When you think of them as little mouth hugs, blow jobs actually become kind of adorable.
I'm like a million for a million on picking the bathroom stall that's just been pooped in.
I want to let people know I'm awful. Should I stomp on a kitten or take a sexy picture of myself in a bathroom mirror?
My mom just walked in on me singing “Wind Beneath My Wings.” :-( To my dog. :-( With the words changed to “Dog Beneath My Wings.” :-(:-(:-(
How to go from OK to suicidal: 1. Like a song. 2. Google it. 3. Learn it's by Bruno Mars. 4. Google Bruno Mars. 4. Learn he wears a fedora.
We all know one girl who's a liiiiiittle too enthusiastic about how much she loves her brother.
If I ever lose my memory in a tragic accident, I hope someone reminds me that wallet chains are for assholes.
When I see someone reaching into their back pocket, I cross my fingers that they'll pull out a gun and not a picture of their baby.
Seems sort of like pretty handwriting is the consolation prize for being super dumb.
If you don't want to get a woman pregnant but are out of condoms, wear a turtleneck instead.
If you're going to start an argument with someone, make sure you don't have a lisp.
My cousin just started doing fitness competitions.

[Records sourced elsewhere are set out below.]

(** C8. On every rank with [proc_index_x > 0] and [proc_index_y > 0], for
    each of the three families, the slave side of the halo consists of
    exactly three relations, with masters at lower left, below and to the
    left, in that order.  The "below" list starts after the first column and
    the "left" list after the first row, so the corner shared with the
    lower-left neighbour is listed under the diagonal relation only, and no
    local point index occurs twice among the slaved points. *)
Theorem slave_relations_corner_dedup (raw_g raw_l : nat -> Z)
    (g0 : GenerateMesh) (color : Z) (g : GenerateMesh) :
  is_family (meshtype g0) = true ->
  1 <= global_nzones_x g0 -> 1 <= global_nzones_y g0 ->
  1 <= num_proc_x g0 -> 1 <= num_proc_y g0 ->
  num_subregions g0 = num_proc_x g0 * num_proc_y g0 ->
  0 <= color < num_subregions g0 ->
  calcLocalConstants raw_g raw_l g0 color = Ok g ->
  0 < proc_index_x g -> 0 < proc_index_y g ->
  exists h,
    generateHaloPoints g empty_halo = Ok h
    /\ master_colors h
       = [my_color g - num_proc_x g - 1; my_color g - num_proc_x g;
          my_color g - 1]
    /\ slaved_points_counts h
       = [vsize (slave_corner g); vsize (slave_below g); vsize (slave_left g)]
    /\ slaved_points h = slave_corner g ++ slave_below g ++ slave_left g
    /\ slave_corner g <> []
    /\ NoDup (slaved_points h)
    /\ forall x, In x (slave_corner g) ->
         ~ In x (slave_below g) /\ ~ In x (slave_left g).
Proof.
  intros Hfam Hgx Hgy Hnpx Hnpy Hsub Hcol Hcalc Hpx Hpy.
  destruct (calcLocalConstants_constructed _ _ _ _ _ Hgx Hgy Hnpx Hnpy Hcalc)
    as (C & Mt & Gx & Gy & Ns & Px & Py & Col).
  pose proof (c_nzx _ C) as Hnzx. pose proof (c_nzy _ C) as Hnzy.
  pose proof (c_ptx _ C) as Hptx. pose proof (c_pty _ C) as Hpty.
  pose proof (c_gnx _ C) as Hcx. pose proof (c_gny _ C) as Hcy.
  pose proof (c_zx _ C) as Hzx. pose proof (c_zy _ C) as Hzy.
  pose proof (c_pix _ C) as Hpix. pose proof (c_piy _ C) as Hpiy.
  rewrite Col, Px in Hpix, Hpiy.
  assert (Hbx : proc_index_x g < num_proc_x g0).
  { rewrite Hpix. apply Z.rem_bound_pos; lia. }
  assert (Hby : proc_index_y g < num_proc_y g0).
  { rewrite Hpiy. apply Z.quot_lt_upper_bound; lia. }
  assert (Hns1 : (num_subregions g =? 1) = false).
  { apply Z.eqb_neq. rewrite Ns, Hsub. nia. }
  assert (Hzx1 : 1 <= zone_x_offset g) by nia.
  assert (Hzx2 : zone_x_offset g + nzones_x g <= global_nzones_x g)
    by (rewrite Px in Hcx; nia).
  assert (Hzy1 : 0 < zone_y_offset g < global_nzones_y g)
    by (rewrite Py in Hcy; nia).
  assert (Hfinish : forall h (corner below left : vec),
            slave_side h
            = ([] ++ [my_color g - num_proc_x g - 1; my_color g - num_proc_x g;
                      my_color g - 1],
               [] ++ [vsize corner; vsize below; vsize left],
               [] ++ corner ++ below ++ left) ->
            corner <> [] ->
            NoDup (corner ++ below ++ left) ->
            master_colors h
            = [my_color g - num_proc_x g - 1; my_color g - num_proc_x g;
               my_color g - 1]
            /\ slaved_points_counts h = [vsize corner; vsize below; vsize left]
            /\ slaved_points h = corner ++ below ++ left
            /\ corner <> []
            /\ NoDup (slaved_points h)
            /\ forall x, In x corner -> ~ In x below /\ ~ In x left).
  { intros h corner below left Hside Hne Hnd. unfold slave_side in Hside.
    cbn [app] in Hside. injection Hside as H1 H2 H3.
    rewrite H1, H2, H3. repeat split; auto.
    - intros Hb. apply (NoDup_app_disjoint corner (below ++ left) x Hnd H).
      apply in_or_app. now left.
    - intros Hl. apply (NoDup_app_disjoint corner (below ++ left) x Hnd H).
      apply in_or_app. now right. }
  unfold generateHaloPoints, slave_corner, slave_below, slave_left.
  unfold is_family in Hfam. rewrite Mt.
  destruct (String.eqb (meshtype g0) "pie").
  - eexists. split; [reflexivity|].
    apply Hfinish; [|discriminate|apply raster_indices_NoDup; lia].
    unfold generateHaloPointsPie. rewrite Hns1. cbv zeta.
    rewrite pie_master_upper_right_frame, pie_master_above_frame,
      pie_master_right_frame.
    unfold empty_halo. rewrite pie_slave_side by lia. reflexivity.
  - destruct (String.eqb (meshtype g0) "rect").
    + eexists. split; [reflexivity|].
      apply Hfinish; [|discriminate|].
      * unfold generateHaloPointsRect. rewrite Hns1. cbv zeta.
        rewrite rect_master_upper_right_frame, rect_master_above_frame,
          rect_master_right_frame.
        unfold empty_halo. rewrite rect_slave_side by lia. reflexivity.
      * rewrite <- !map_app. apply Injective_map_NoDup_in.
        -- intros x y Hx Hy. apply (bijection_on_injective _ _ x y (c_perm _ C));
             apply raster_indices_range; auto; lia.
        -- apply raster_indices_NoDup. lia.
    + destruct (String.eqb (meshtype g0) "hex"); [|discriminate].
      eexists. split; [reflexivity|].
      apply Hfinish; [|discriminate|apply hex_indices_NoDup; lia].
      unfold generateHaloPointsHex. rewrite Hns1.
      rewrite (surjective_pairing (hex_count g)). cbv zeta.
      rewrite hex_master_upper_right_frame, hex_master_above_frame,
        hex_master_right_frame.
      unfold empty_halo. rewrite hex_slave_side by lia. reflexivity.
Qed.
(** * kdreact-migrate: the dependency resolver and the rewrite pipeline

    A shallow embedding of [src/index.ts] (class [ReactMigrationTool] and the
    command-line actions around it) together with the properties that the
    specification states about it.

    JavaScript strings are sequences of UTF-16 code units; they are modelled
    as [list N], one number per code unit.  Regular expressions are embedded
    as a small syntax with a backtracking matcher that follows the order in
    which an ECMAScript engine explores alternatives (left alternative first,
    greedy quantifiers longest first, lazy quantifiers shortest first). *)

From Stdlib Require Import List NArith ZArith String Ascii Bool Lia.
From stdpp Require Import base option list gmap.
Import ListNotations.
Lemma parseNibbles_loop_unfold fuel binEd operand operandsCnt :
  parseNibbles_loop (S fuel) binEd operand operandsCnt
  = if (operandsCnt <=? 48)%nat then
      match getUint8 binEd with
      | Ret (aByte, binEd) =>
          match parseNibble (JS.sar aByte 4) operand with
          | Return operand => Ret (operand, binEd)
          | Next operand =>
              match parseNibble (JS.band aByte 15) operand with
              | Return operand => Ret (operand, binEd)
              | Next operand =>
                  parseNibbles_loop fuel binEd operand (S operandsCnt)
              end
          end
      | Throw e => Throw e
      | OutOfFuel => OutOfFuel
      end
    else Ret (operand, binEd).
Proof. done. Qed.

(** C4: the nibble 0xf ends the real number at once.  The high nibble of a
    byte is looked at first: when it is 0xf the text so far is returned
    whatever the low nibble is; when only the low nibble is 0xf the text
    returned includes what the high nibble added.  In both cases the byte
    itself has been consumed and no further byte is read.  The bytes
    0x1a 0x2f decode to "1.2". *)
Theorem C4_nibble_terminator
    (fuel : nat) (binEd : BinaryFontEditor.t) (operand : string)
    (operandsCnt : nat) (aByte : byte) :
  operandsCnt ≤ 48 →
  next_byte binEd = Some aByte →
  let high := JS.sar (byte_value aByte) 4 in
  let low := JS.band (byte_value aByte) 15 in
  parseNibble 15 operand = Return operand
  ∧ (high = 15%Z →
     parseNibbles_loop (S fuel) binEd operand operandsCnt
     = Ret (operand, skip 1 binEd))
  ∧ (∀ operand', parseNibble high operand = Next operand' → low = 15%Z →
     parseNibbles_loop (S fuel) binEd operand operandsCnt
     = Ret (operand', skip 1 binEd))
  ∧ parseNibbles_ (BinaryFontEditor.make [x1a; x2f] 0 0)
    = Ret ("1.2", BinaryFontEditor.make [x1a; x2f] 0 2)
  ∧ readOperand 30 (BinaryFontEditor.make [x1e; x1a; x2f] 0 1)
    = Ret (Some (Real "1.2"), BinaryFontEditor.make [x1e; x1a; x2f] 0 3).
Proof.
  intros Hcnt%Nat.leb_le Hb high low.
  split_and!.
  - done.
  - intros Hhigh. rewrite parseNibbles_loop_unfold, Hcnt.
    rewrite (getUint8_next _ _ Hb). fold high. by rewrite Hhigh.
  - intros operand' Hnext Hlow. rewrite parseNibbles_loop_unfold, Hcnt.
    rewrite (getUint8_next _ _ Hb). fold high low. by rewrite Hnext, Hlow.
  - by vm_compute.
  - by vm_compute.
Qed.

Lemma C4_witness :
  let binEd := BinaryFontEditor.make [x1a; xf7] 0 1 in
  let high := JS.sar (byte_value xf7) 4 in
  let low := JS.band (byte_value xf7) 15 in
  parseNibble 15 "1." = Return "1."
  ∧ (high = 15%Z →
     parseNibbles_loop 48 binEd "1." 1 = Ret ("1.", skip 1 binEd))
  ∧ (∀ operand', parseNibble high "1." = Next operand' → low = 15%Z →
     parseNibbles_loop 48 binEd "1." 1 = Ret (operand', skip 1 binEd))
  ∧ parseNibbles_ (BinaryFontEditor.make [x1a; x2f] 0 0)
    = Ret ("1.2", BinaryFontEditor.make [x1a; x2f] 0 2)
  ∧ readOperand 30 (BinaryFontEditor.make [x1e; x1a; x2f] 0 1)
    = Ret (Some (Real "1.2"), BinaryFontEditor.make [x1e; x1a; x2f] 0 3).
Proof.
  apply (C4_nibble_terminator 47 (BinaryFontEditor.make [x1a; xf7] 0 1)
           "1." 1 xf7).
  - lia.
  - reflexivity.
Defined.

(* ===================================================================== *)
(** ** The bound on the operands of one scan                              *)
(* ===================================================================== *)

(** A scan that returns has run some operand iterations and then either
    stopped at the bound or read an operator. *)
Lemma loop_Ret_run DEBUG fuel binEd operands keyValuePair binEd' log :
  readOperandsOperator_loop DEBUG fuel binEd operands
  = (Ret (keyValuePair, binEd'), log) →
  ∃ binEd1,
    rtc operand_step (binEd, operands) (binEd1, value keyValuePair)
    ∧ ((48 < length (value keyValuePair)
        ∧ key keyValuePair = EmptyString ∧ binEd' = binEd1)
       ∨ (length (value keyValuePair) ≤ 48
          ∧ ∃ b0 binEd2,
              getUint8 binEd1 = Ret (b0, binEd2)
              ∧ reserved b0 = false
              ∧ readOperand b0 binEd2 = Ret (None, binEd2)
              ∧ readOperator b0 binEd2 = Ret (key keyValuePair, binEd'))).
Proof.
  revert binEd operands.
  induction fuel as [|fuel IH]; intros binEd operands.
  - simpl. destruct (length operands <=? 48) eqn:Hle; [done|].
    apply Nat.leb_gt in Hle. intros [= <- <- <-]. simpl.
    exists binEd. split; [done|]. left. done.
  - destruct (decide (length operands ≤ 48)) as [Hle|Hgt].
    2:{ rewrite loop_exit by lia. intros [= <- <- <-]. simpl.
        exists binEd. split; [done|]. left. split; [lia | done]. }
    rewrite loop_body by done.
    destruct (getUint8 binEd) as [[b0 binEd1]| |] eqn:Hread; [|done|done].
    destruct (reserved b0) eqn:Hres; [done|].
    destruct (readOperand b0 binEd1) as [[[operand|] binEd2]| |] eqn:Hop;
      try done.
    + intros (binEd3 & Hrun & Hend)%IH.
      exists binEd3. split; [|done].
      eapply rtc_l; [|exact Hrun]. by eapply operand_step_intro.
    + pose proof (readOperand_None _ _ _ Hop) as ->.
      destruct (readOperator b0 binEd1) as [[operator binEd3]| |] eqn:Hor;
        try done.
      intros [= <- <- <-]. simpl.
      exists binEd. split; [done|]. right. split; [done|].
      by exists b0, binEd1.
Qed.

I just pulled a muscle bending down too fast to pick up a cookie I dropped on the floor.
White eyeshadow is a good way to let boys know you know your way around a boner.
If only mosquitos were repelled by the same things as attractive men we could just bottle my personality.
My refrigerator beeps to let me know it has been open too long and needs to be closed. Wish my legs did that.
There seem to be far more handicapped stalls than there are handicapped people.